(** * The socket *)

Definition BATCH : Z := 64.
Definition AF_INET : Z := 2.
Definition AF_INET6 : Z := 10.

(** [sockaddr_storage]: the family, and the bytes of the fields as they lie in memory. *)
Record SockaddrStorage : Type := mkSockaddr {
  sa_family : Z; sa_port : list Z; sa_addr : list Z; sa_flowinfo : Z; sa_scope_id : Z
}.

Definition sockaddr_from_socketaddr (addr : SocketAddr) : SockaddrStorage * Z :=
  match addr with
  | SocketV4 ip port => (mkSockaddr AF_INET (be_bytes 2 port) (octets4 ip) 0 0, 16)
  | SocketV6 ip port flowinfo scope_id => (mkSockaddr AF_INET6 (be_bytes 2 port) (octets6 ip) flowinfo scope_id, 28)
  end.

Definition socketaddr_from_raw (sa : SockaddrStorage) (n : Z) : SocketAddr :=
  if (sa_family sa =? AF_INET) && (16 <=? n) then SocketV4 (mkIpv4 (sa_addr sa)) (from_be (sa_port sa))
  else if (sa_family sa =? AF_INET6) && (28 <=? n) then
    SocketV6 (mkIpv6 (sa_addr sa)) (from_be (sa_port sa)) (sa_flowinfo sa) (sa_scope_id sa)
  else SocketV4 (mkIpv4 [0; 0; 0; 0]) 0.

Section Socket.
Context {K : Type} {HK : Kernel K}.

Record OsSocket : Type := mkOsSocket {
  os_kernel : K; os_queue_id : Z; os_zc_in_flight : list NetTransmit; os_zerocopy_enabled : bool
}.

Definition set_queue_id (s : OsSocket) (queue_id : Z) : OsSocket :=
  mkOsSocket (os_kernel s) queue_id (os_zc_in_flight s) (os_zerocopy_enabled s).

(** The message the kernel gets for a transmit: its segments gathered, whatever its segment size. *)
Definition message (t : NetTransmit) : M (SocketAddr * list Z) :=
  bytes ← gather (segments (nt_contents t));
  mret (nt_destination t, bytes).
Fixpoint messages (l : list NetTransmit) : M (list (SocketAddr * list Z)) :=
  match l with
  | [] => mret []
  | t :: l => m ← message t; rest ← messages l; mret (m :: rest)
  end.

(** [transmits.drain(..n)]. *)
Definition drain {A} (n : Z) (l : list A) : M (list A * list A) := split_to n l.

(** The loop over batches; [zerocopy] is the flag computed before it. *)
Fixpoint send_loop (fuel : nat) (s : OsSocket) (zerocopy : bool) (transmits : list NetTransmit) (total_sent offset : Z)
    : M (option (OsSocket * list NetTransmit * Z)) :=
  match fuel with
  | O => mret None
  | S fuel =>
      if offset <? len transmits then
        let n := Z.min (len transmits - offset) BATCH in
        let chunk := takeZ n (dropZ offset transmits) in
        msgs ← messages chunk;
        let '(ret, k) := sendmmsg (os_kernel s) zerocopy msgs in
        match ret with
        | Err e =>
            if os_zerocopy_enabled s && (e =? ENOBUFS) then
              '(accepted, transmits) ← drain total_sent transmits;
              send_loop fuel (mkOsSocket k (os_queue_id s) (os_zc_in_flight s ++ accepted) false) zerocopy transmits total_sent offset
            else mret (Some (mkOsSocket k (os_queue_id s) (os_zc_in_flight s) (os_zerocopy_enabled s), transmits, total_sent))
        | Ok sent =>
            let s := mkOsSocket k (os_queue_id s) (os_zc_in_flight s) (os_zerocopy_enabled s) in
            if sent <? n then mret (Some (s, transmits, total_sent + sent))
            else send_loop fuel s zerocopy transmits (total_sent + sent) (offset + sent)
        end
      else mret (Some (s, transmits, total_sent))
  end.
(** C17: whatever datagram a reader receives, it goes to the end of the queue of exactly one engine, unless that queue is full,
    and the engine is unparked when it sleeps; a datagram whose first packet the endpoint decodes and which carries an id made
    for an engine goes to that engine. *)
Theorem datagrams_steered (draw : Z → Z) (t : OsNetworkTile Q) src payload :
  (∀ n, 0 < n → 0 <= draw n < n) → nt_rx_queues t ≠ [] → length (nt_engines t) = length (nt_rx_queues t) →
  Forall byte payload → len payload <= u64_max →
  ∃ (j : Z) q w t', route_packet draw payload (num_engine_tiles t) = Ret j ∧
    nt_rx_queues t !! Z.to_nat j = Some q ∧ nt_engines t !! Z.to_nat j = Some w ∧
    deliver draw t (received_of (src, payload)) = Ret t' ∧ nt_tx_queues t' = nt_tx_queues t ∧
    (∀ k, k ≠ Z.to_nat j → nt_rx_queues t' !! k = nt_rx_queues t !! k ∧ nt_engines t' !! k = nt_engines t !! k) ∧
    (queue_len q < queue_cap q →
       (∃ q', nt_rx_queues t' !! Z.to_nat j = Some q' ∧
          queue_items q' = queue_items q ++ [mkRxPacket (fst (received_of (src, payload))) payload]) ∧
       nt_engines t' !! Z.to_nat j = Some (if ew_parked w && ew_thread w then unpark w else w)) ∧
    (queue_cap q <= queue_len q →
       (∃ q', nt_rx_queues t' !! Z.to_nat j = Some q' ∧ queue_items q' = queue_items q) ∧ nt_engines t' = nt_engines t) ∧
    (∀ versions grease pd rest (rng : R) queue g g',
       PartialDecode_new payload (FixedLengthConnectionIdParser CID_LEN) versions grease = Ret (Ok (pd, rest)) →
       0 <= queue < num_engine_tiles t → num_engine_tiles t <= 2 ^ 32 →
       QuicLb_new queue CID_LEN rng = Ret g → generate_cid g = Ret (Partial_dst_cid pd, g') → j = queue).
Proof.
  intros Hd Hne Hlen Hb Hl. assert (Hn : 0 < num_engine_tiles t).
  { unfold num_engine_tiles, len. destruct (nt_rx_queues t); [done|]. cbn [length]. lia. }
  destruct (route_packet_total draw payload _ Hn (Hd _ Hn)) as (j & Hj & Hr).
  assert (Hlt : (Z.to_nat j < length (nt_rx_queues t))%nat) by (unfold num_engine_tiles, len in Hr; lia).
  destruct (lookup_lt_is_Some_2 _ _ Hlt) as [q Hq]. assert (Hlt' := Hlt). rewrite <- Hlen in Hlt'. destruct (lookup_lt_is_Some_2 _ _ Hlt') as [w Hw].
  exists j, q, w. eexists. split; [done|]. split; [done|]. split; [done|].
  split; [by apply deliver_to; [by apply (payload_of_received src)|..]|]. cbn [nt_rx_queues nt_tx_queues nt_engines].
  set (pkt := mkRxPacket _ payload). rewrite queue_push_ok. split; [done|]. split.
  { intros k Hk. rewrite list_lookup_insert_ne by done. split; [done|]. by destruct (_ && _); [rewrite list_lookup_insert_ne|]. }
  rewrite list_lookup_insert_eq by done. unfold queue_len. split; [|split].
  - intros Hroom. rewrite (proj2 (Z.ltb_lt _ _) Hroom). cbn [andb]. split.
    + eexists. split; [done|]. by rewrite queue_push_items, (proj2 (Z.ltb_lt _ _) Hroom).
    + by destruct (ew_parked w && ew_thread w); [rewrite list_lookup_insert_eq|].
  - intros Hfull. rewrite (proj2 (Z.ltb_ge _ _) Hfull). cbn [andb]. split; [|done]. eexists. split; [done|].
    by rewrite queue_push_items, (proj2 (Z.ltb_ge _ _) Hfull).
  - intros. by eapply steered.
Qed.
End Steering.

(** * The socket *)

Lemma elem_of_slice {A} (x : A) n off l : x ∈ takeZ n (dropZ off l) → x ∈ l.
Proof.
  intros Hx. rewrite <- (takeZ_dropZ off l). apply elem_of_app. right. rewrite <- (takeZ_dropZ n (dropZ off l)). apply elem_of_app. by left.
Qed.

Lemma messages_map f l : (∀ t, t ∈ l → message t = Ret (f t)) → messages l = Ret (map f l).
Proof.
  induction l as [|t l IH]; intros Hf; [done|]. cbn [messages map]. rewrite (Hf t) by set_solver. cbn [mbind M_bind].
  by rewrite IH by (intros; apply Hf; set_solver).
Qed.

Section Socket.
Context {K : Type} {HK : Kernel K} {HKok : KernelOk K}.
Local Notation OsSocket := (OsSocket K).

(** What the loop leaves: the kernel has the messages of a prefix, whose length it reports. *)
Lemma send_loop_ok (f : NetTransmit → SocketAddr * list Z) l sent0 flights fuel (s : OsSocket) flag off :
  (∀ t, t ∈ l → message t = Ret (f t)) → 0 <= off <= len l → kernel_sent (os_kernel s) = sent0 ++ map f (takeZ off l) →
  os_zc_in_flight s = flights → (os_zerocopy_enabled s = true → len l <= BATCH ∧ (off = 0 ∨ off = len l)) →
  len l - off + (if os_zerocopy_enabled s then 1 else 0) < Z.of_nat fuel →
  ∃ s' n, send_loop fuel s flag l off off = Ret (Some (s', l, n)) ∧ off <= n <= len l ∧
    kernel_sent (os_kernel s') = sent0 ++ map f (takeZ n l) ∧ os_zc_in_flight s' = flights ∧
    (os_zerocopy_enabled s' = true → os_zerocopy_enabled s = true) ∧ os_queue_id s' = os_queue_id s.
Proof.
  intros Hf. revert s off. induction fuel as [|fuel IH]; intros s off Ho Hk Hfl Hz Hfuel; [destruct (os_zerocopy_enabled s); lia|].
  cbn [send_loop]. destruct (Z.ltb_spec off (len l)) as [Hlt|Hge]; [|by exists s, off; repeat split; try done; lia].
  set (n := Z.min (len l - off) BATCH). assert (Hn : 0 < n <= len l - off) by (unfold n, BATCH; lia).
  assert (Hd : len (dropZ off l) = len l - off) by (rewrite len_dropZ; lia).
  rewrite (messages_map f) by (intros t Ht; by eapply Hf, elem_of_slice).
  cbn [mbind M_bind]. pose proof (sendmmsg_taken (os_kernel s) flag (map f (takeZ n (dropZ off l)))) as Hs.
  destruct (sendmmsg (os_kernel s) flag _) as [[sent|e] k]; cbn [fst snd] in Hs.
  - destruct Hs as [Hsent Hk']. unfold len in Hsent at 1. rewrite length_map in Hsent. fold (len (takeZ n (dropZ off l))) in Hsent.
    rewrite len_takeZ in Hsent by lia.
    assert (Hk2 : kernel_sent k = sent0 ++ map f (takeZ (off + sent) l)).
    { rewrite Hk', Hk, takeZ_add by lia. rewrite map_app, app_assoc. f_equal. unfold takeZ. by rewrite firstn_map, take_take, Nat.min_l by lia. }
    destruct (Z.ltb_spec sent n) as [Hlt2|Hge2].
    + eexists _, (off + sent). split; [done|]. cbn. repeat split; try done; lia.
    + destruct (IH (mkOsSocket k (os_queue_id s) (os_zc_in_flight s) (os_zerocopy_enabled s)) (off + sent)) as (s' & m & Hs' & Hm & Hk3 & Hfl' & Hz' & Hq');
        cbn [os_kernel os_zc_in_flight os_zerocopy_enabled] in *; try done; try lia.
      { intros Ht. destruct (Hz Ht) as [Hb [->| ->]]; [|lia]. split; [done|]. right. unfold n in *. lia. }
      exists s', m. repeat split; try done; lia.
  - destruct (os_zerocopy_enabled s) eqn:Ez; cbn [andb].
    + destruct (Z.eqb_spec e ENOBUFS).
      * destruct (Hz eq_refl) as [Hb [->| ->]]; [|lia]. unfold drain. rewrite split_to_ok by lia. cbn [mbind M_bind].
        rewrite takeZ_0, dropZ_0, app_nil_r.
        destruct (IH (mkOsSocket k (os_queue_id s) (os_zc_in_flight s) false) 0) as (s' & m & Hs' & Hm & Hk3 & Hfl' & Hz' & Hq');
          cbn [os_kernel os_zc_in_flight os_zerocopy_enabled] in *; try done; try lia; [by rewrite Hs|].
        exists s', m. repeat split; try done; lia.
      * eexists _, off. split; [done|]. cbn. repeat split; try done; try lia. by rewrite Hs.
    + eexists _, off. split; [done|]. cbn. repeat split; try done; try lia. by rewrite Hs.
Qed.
# # # #
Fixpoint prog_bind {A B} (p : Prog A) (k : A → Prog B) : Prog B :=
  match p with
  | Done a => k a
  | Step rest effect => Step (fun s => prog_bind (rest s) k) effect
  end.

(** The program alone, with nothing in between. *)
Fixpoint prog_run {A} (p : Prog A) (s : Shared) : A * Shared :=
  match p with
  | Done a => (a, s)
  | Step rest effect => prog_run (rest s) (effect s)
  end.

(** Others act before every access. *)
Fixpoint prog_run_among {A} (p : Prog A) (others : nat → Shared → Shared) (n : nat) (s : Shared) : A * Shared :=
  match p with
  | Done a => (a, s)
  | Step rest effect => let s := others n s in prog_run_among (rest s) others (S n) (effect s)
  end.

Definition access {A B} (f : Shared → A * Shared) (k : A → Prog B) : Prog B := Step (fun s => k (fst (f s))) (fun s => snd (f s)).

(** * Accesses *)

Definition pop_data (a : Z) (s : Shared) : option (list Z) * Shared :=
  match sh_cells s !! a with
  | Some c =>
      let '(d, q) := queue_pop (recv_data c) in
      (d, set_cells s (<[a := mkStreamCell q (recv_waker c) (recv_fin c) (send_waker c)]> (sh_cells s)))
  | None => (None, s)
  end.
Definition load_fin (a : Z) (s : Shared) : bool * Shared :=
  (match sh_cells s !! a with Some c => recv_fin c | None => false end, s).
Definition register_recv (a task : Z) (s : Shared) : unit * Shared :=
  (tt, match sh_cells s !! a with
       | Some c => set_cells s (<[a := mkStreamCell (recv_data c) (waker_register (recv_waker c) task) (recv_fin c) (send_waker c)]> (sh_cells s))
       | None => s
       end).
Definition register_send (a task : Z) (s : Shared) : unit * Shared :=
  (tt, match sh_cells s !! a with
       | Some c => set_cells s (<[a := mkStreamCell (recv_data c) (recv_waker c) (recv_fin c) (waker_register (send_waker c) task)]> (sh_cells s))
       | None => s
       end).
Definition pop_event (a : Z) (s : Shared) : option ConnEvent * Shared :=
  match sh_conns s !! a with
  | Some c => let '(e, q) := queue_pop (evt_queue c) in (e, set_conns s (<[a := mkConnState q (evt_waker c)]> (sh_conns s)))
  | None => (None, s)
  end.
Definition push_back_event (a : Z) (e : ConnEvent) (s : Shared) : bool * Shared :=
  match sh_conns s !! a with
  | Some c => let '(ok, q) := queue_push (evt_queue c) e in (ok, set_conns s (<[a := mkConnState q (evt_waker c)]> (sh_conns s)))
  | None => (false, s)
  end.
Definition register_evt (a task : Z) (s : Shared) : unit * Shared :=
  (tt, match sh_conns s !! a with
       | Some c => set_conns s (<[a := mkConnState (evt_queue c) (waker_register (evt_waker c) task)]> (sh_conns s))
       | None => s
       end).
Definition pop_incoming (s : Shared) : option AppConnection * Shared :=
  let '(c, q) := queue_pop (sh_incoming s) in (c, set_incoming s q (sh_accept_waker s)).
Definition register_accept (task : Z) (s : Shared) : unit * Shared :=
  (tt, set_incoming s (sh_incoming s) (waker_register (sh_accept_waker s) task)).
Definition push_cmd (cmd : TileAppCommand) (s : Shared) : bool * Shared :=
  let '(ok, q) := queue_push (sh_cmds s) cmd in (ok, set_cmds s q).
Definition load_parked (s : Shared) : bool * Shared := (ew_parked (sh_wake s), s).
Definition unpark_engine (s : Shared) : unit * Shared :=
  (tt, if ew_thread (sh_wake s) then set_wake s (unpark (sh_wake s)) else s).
# # # #
## What this task involves
Within the listing above, locate the line containing "assert (Hd : len" and the line containing "assert (Hk2 : kernel_sent". Reproduce those two lines and all lines between them exactly, with nothing added.

## Your response
  assert (Hd : len (dropZ off l) = len l - off) by (rewrite len_dropZ; lia).
  rewrite (messages_map f) by (intros t Ht; by eapply Hf, elem_of_slice).
  cbn [mbind M_bind]. pose proof (sendmmsg_taken (os_kernel s) flag (map f (takeZ n (dropZ off l)))) as Hs.
  destruct (sendmmsg (os_kernel s) flag _) as [[sent|e] k]; cbn [fst snd] in Hs.
  - destruct Hs as [Hsent Hk']. unfold len in Hsent at 1. rewrite length_map in Hsent. fold (len (takeZ n (dropZ off l))) in Hsent.
    rewrite len_takeZ in Hsent by lia.
    assert (Hk2 : kernel_sent k = sent0 ++ map f (takeZ (off + sent) l)).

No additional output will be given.